Lemma complexity_of_name_name (c : TaskComplexity) :
  complexity_of_name (complexity_name c) = Some c.
Proof. by destruct c. Qed.

(** An optional timestamp the store can tell from an absent one. *)
Definition storable (o : option Z) : Prop := o <> Some 0%Z.

Lemma text_field_has (h : gmap string Value) (field s : string) :
  h !! field = Some (Text s) -> text_field h field = Some s.
Proof. unfold text_field. by intros ->. Qed.

Lemma num_field_has (h : gmap string Value) (field : string) (n : Z) :
  h !! field = Some (Text (JS.to_String n)) -> num_field h field = Some n.
Proof.
  intros H. unfold num_field. rewrite (text_field_has _ _ _ H). simpl.
  apply JS.parseInt_to_String.
Qed.

Lemma opt_num_field_has (h : gmap string Value) (field : string) (o : option Z) :
  storable o ->
  h !! field = Some (opt_num_text o) -> opt_num_field h field = Some o.
Proof.
  unfold opt_num_field, opt_num_text, storable. intros Ho ->.
  destruct o as [n|]; simpl; [|done].
  unfold JS.truthy_num. destruct (n =? 0)%Z eqn:E; simpl.
  - apply Z.eqb_eq in E. congruence.
  - by rewrite JS.to_String_truthy, JS.parseInt_to_String.
Qed.

Lemma complexity_field_has (h : gmap string Value) (o : option TaskComplexity) :
  h !! "estimatedComplexity" = Some (Text (if o is Some c then complexity_name c else "")) ->
  complexity_field h = Some o.
Proof.
  unfold complexity_field. intros ->. destruct o as [[]|]; reflexivity.
Qed.

(** The value of a field of a row, from [has_fields]. *)
Ltac field_of H name :=
  let Hf := fresh "Hfield" in
  eassert (_ !! name = Some _) as Hf
    by (apply H; unfold taskData, queueData; repeat constructor);
  simpl in Hf.

Definition storable_task (t : QueueTask) : Prop :=
  task_id t <> "" /\ storable (task_startedAt t) /\ storable (task_completedAt t).

Lemma truthy_str_nonempty (s : string) : s <> "" -> JS.truthy_str s = true.
Proof. by destruct s. Qed.

Lemma json_field_result (h : gmap string Value) (o : option TaskResult) :
  h !! "result" = Some (if o is Some r then JsonResult r else Text "") ->
  json_field as_result h "result" = Some o.
Proof. unfold json_field. intros ->. by destruct o. Qed.

Lemma json_field_error (h : gmap string Value) (o : option TaskError) :
  h !! "error" = Some (if o is Some e then JsonError e else Text "") ->
  json_field as_error h "error" = Some o.
Proof. unfold json_field. intros ->. by destruct o. Qed.

Lemma json_field_metadata (h : gmap string Value) (o : option TaskMetadata) :
  h !! "metadata" = Some (if o is Some m then JsonMetadata m else Text "") ->
  json_field as_metadata h "metadata" = Some o.
Proof. unfold json_field. intros ->. by destruct o. Qed.

Lemma loadTask_has_fields (taskId : string) (t : QueueTask) (c : Client) :
  has_fields (taskData t) (hGetAll (KEYS.TASK ++ taskId) c) ->
  storable_task t ->
  loadTask_ taskId c = Some t.
Proof.
  intros H (Hid & Hstart & Hdone). unfold loadTask_.
  set (h := hGetAll (KEYS.TASK ++ taskId) c) in *.
  field_of H "id". field_of H "agentId". field_of H "message". field_of H "status".
  field_of H "priority". field_of H "retryCount". field_of H "maxRetries".
  field_of H "createdAt". field_of H "startedAt". field_of H "completedAt".
  field_of H "estimatedComplexity". field_of H "result". field_of H "error".
  field_of H "metadata".
  rewrite (text_field_has h "id" (task_id t)) by done. simpl.
  rewrite truthy_str_nonempty by done. simpl.
  rewrite (text_field_has h "agentId" (task_agentId t)) by done. simpl.
  rewrite (text_field_has h "message" (task_message t)) by done. simpl.
  rewrite (text_field_has h "status" (status_name (task_status t))) by done. simpl.
  rewrite status_of_name_name. simpl.
  rewrite (num_field_has h "priority" (task_priority t)) by done. simpl.
  rewrite (complexity_field_has h (task_estimatedComplexity t)) by done. simpl.
  rewrite (num_field_has h "retryCount" (task_retryCount t)) by done. simpl.
  rewrite (num_field_has h "maxRetries" (task_maxRetries t)) by done. simpl.
  rewrite (num_field_has h "createdAt" (task_createdAt t)) by done. simpl.
  rewrite (opt_num_field_has h "startedAt" (task_startedAt t)) by done. simpl.
  rewrite (opt_num_field_has h "completedAt" (task_completedAt t)) by done. simpl.
  rewrite (json_field_result h (task_result t)) by done. simpl.
  rewrite (json_field_error h (task_error t)) by done. simpl.
  rewrite (json_field_metadata h (task_metadata t)) by done. simpl.
  by destruct t.
Qed.

Lemma task_key_inj (a b : string) : KEYS.TASK ++ a = KEYS.TASK ++ b -> a = b.
Proof. unfold KEYS.TASK. cbv [String.append]. by intros [= ->]. Qed.

Lemma task_key_not_queue_key (a b : string) : KEYS.TASK ++ a <> KEYS.QUEUE ++ b.
Proof. unfold KEYS.TASK, KEYS.QUEUE. cbv [String.append]. by intros [=]. Qed.

Lemma tasks_key_not_pending_key (a b : string) : KEYS.PENDING ++ a <> KEYS.QUEUE_TASKS ++ b.
Proof. unfold KEYS.PENDING, KEYS.QUEUE_TASKS. cbv [String.append]. by intros [=]. Qed.

Lemma taskData_fields_NoDup (t : QueueTask) : NoDup (taskData t).*1.
Proof. unfold taskData. simpl. apply (bool_decide_unpack _). by vm_compute. Qed.

Lemma queueData_fields_NoDup (q : TaskQueue) : NoDup (queueData q).*1.
Proof. unfold queueData. simpl. apply (bool_decide_unpack _). by vm_compute. Qed.

Lemma hGetAll_saveQueue_task (queueId key : string) (c : Client) (t : QueueTask) :
  hGetAll key (saveQueue_task queueId c t) = hGetAll key (saveTask_ t c).
Proof. unfold saveQueue_task. by case_decide. Qed.

Lemma lRange_saveQueue_task (queueId : string) (c : Client) (t : QueueTask) :
  lRange (KEYS.QUEUE_TASKS ++ queueId) (saveQueue_task queueId c t)
  = (lRange (KEYS.QUEUE_TASKS ++ queueId) c ++ [task_id t])%list.
Proof.
  unfold saveQueue_task. case_decide.
  - rewrite lRange_rPush_ne by apply tasks_key_not_pending_key.
    by rewrite lRange_rPush.
  - by rewrite lRange_rPush.
Qed.

Lemma lRange_saveQueue_tasks (queueId : string) (tasks : list QueueTask) (c : Client) :
  lRange (KEYS.QUEUE_TASKS ++ queueId) (fold_left (saveQueue_task queueId) tasks c)
  = (lRange (KEYS.QUEUE_TASKS ++ queueId) c ++ (task_id <$> tasks))%list.
Proof.
  revert c. induction tasks as [|t rest IH]; intros c; simpl.
  - by rewrite app_nil_r.
  - rewrite IH, lRange_saveQueue_task. by rewrite <- app_assoc.
Qed.

Lemma hGetAll_saveQueue_tasks_other (queueId key : string) (tasks : list QueueTask)
    (c : Client) :
  (forall t, t ∈ tasks -> KEYS.TASK ++ task_id t <> key) ->
  hGetAll key (fold_left (saveQueue_task queueId) tasks c) = hGetAll key c.
Proof.
  revert c. induction tasks as [|t rest IH]; intros c H; simpl; [done|].
  rewrite IH by (intros t' Ht'; apply H; by right).
  rewrite hGetAll_saveQueue_task. unfold saveTask_.
  apply hGetAll_hSet_ne, H. by left.
Qed.

Lemma saveQueue_tasks_fields (queueId : string) (tasks : list QueueTask) (c : Client)
    (t : QueueTask) :
  NoDup (task_id <$> tasks) ->
  t ∈ tasks ->
  has_fields (taskData t)
    (hGetAll (KEYS.TASK ++ task_id t) (fold_left (saveQueue_task queueId) tasks c)).
Proof.
  revert c. induction tasks as [|a rest IH]; intros c Hnd Hin; [by apply elem_of_nil in Hin|].
  simpl in *. apply NoDup_cons in Hnd as [Hfresh Hnd].
  apply elem_of_cons in Hin as [->|Hin]; [|by apply IH].
  rewrite hGetAll_saveQueue_tasks_other.
  - rewrite hGetAll_saveQueue_task. apply hSet_has_fields, taskData_fields_NoDup.
  - intros t' Ht' Heq%task_key_inj. apply Hfresh. rewrite <- Heq.
    by apply list_elem_of_fmap_2.
Qed.

Lemma omap_loadTask (tasks : list QueueTask) (c : Client) :
  (forall t, t ∈ tasks -> loadTask_ (task_id t) c = Some t) ->
  omap (fun taskId => loadTask_ taskId c) (task_id <$> tasks) = tasks.
Proof.
  induction tasks as [|t rest IH]; intros H; simpl; [done|].
  rewrite H by left. f_equal. apply IH. intros t' Ht'. apply H. by right.
Qed.

(** The numbers of a task and of a queue that the store keeps as text:
    saveTask and saveQueue write them with [String], loadTask and loadQueue
    read them with [parseInt].  The two are inverse on the safe integers;
    a fraction is read back truncated and a number of 10^21 or more as its
    first digit. *)
Definition safe_onum (o : option Z) : bool :=
  if o is Some n then JS.isSafeInteger n else true.

Definition safe_task (t : QueueTask) : bool :=
  JS.isSafeInteger (task_priority t) && JS.isSafeInteger (task_retryCount t)
  && JS.isSafeInteger (task_maxRetries t) && JS.isSafeInteger (task_createdAt t)
  && safe_onum (task_startedAt t) && safe_onum (task_completedAt t).

Definition safe_queue (q : TaskQueue) : bool :=
  JS.isSafeInteger (queue_createdAt q) && safe_onum (queue_startedAt q)
  && safe_onum (queue_completedAt q) && forallb safe_task (queue_tasks q).

(** The queues saveQueue then loadQueue gives back: the ids are not
    empty, the tasks have distinct ids, and no optional timestamp is 0. *)
Definition storable_queue (q : TaskQueue) : Prop :=
  queue_id q <> "" /\
  storable (queue_startedAt q) /\ storable (queue_completedAt q) /\
  NoDup (task_id <$> queue_tasks q) /\
  Forall storable_task (queue_tasks q).

(** What loadQueue builds: the queue without its description. *)
Definition without_description (q : TaskQueue) : TaskQueue :=
  {| queue_id := queue_id q; queue_name := queue_name q; queue_description := None;
     queue_tasks := queue_tasks q; queue_settings := queue_settings q;
     queue_status := queue_status q; queue_createdAt := queue_createdAt q;
     queue_startedAt := queue_startedAt q; queue_completedAt := queue_completedAt q;
     queue_metrics := queue_metrics q |}.

Lemma loadQueue_saveQueue_ (q : TaskQueue) (c : Client) :
  storable_queue q ->
  lRange (KEYS.QUEUE_TASKS ++ queue_id q) c = [] ->
  loadQueue_ (queue_id q) (saveQueue_ q c) = Some (without_description q).
Proof.
  intros (Hid & Hstart & Hdone & Hnd & Htasks) Hfresh.
  unfold loadQueue_, saveQueue_.
  set (c1 := zAdd _ _ _ (hSet _ _ c)).
  set (c' := fold_left _ _ c1).
  assert (has_fields (queueData q) (hGetAll (KEYS.QUEUE ++ queue_id q) c')) as H.
  { unfold c'. rewrite hGetAll_saveQueue_tasks_other
      by (intros; apply task_key_not_queue_key).
    unfold c1. rewrite hGetAll_zAdd. apply hSet_has_fields, queueData_fields_NoDup. }
  assert (lRange (KEYS.QUEUE_TASKS ++ queue_id q) c' = task_id <$> queue_tasks q) as Hids.
  { unfold c'. rewrite lRange_saveQueue_tasks. unfold c1.
    by rewrite lRange_zAdd, lRange_hSet, Hfresh. }
  rewrite Hids.
  rewrite omap_loadTask; cycle 1.
  { intros t Ht. apply loadTask_has_fields.
    - by apply saveQueue_tasks_fields.
    - by eapply Forall_forall in Htasks. }
  set (h := hGetAll (KEYS.QUEUE ++ queue_id q) c') in *.
  field_of H "id". field_of H "name". field_of H "status". field_of H "createdAt".
  field_of H "startedAt". field_of H "completedAt". field_of H "settings".
  field_of H "metrics".
  rewrite (text_field_has h "id" (queue_id q)) by done. simpl.
  rewrite truthy_str_nonempty by done. simpl.
  rewrite (text_field_has h "name" (queue_name q)) by done. simpl.
  rewrite (text_field_has h "status" (queue_status_name (queue_status q))) by done. simpl.
  rewrite queue_status_of_name_name. simpl.
  unfold settings_field, metrics_field. rewrite Hfield5, Hfield6. simpl.
  rewrite (num_field_has h "createdAt" (queue_createdAt q)) by done. simpl.
  rewrite (opt_num_field_has h "startedAt" (queue_startedAt q)) by done. simpl.
  by rewrite (opt_num_field_has h "completedAt" (queue_completedAt q)) by done.
Qed.

Lemma loadQueue_absent (queueId : string) (c : Client) :
  hashes c !! (KEYS.QUEUE ++ queueId) = None -> loadQueue_ queueId c = None.
Proof.
  intros H. unfold loadQueue_, hGetAll. rewrite H. simpl.
  unfold text_field. by rewrite lookup_empty.
Qed.

(** updateTask writes the fields of [updateTask_data] and no other: a
    field passed as [undefined] keeps its stored value. *)
Lemma updateTask_keeps_other_fields (taskId field : string) (updates : TaskUpdates)
    (c : Client) :
  field ∉ (updateTask_data updates).*1 ->
  hGet (KEYS.TASK ++ taskId) field (updateTask_ taskId updates c)
  = hGet (KEYS.TASK ++ taskId) field c.
Proof.
  intros Hnot. unfold updateTask_, hGet. case_decide; [|done].
  rewrite hGetAll_hSet. apply lookup_union_r.
  by apply not_elem_of_list_to_map_1.
Qed.

Lemma updateTask_undefined_startedAt (taskId : string) (updates : TaskUpdates) (c : Client) :
  upd_startedAt updates = None ->
  hGet (KEYS.TASK ++ taskId) "startedAt" (updateTask_ taskId updates c)
  = hGet (KEYS.TASK ++ taskId) "startedAt" c.
Proof.
  intros H. apply updateTask_keeps_other_fields.
  unfold updateTask_data. rewrite H.
  destruct (upd_status updates), (upd_completedAt updates), (upd_result updates),
    (upd_error updates), (upd_retryCount updates); simpl;
    rewrite ?not_elem_of_cons; repeat split; try discriminate; apply not_elem_of_nil.
Qed.

End StoreFacts.

(** ** The round trip of a queue through the store *)

Module StoreClaims.
Import Redis Store StoreFacts.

# Exercise instructions
Each line from the top of the records down to the one with "Lemma complexity_field_has (h" must be retyped exactly; include both ends and nothing else.

# Reply
Lemma complexity_of_name_name (c : TaskComplexity) :
  complexity_of_name (complexity_name c) = Some c.
Proof. by destruct c. Qed.

(** An optional timestamp the store can tell from an absent one. *)
Definition storable (o : option Z) : Prop := o <> Some 0%Z.

Lemma text_field_has (h : gmap string Value) (field s : string) :
  h !! field = Some (Text s) -> text_field h field = Some s.
Proof. unfold text_field. by intros ->. Qed.

Lemma num_field_has (h : gmap string Value) (field : string) (n : Z) :
  h !! field = Some (Text (JS.to_String n)) -> num_field h field = Some n.
Proof.
  intros H. unfold num_field. rewrite (text_field_has _ _ _ H). simpl.
  apply JS.parseInt_to_String.
Qed.

Lemma opt_num_field_has (h : gmap string Value) (field : string) (o : option Z) :
  storable o ->
  h !! field = Some (opt_num_text o) -> opt_num_field h field = Some o.
Proof.
  unfold opt_num_field, opt_num_text, storable. intros Ho ->.
  destruct o as [n|]; simpl; [|done].
  unfold JS.truthy_num. destruct (n =? 0)%Z eqn:E; simpl.
  - apply Z.eqb_eq in E. congruence.
  - by rewrite JS.to_String_truthy, JS.parseInt_to_String.
Qed.

Lemma complexity_field_has (h : gmap string Value) (o : option TaskComplexity) :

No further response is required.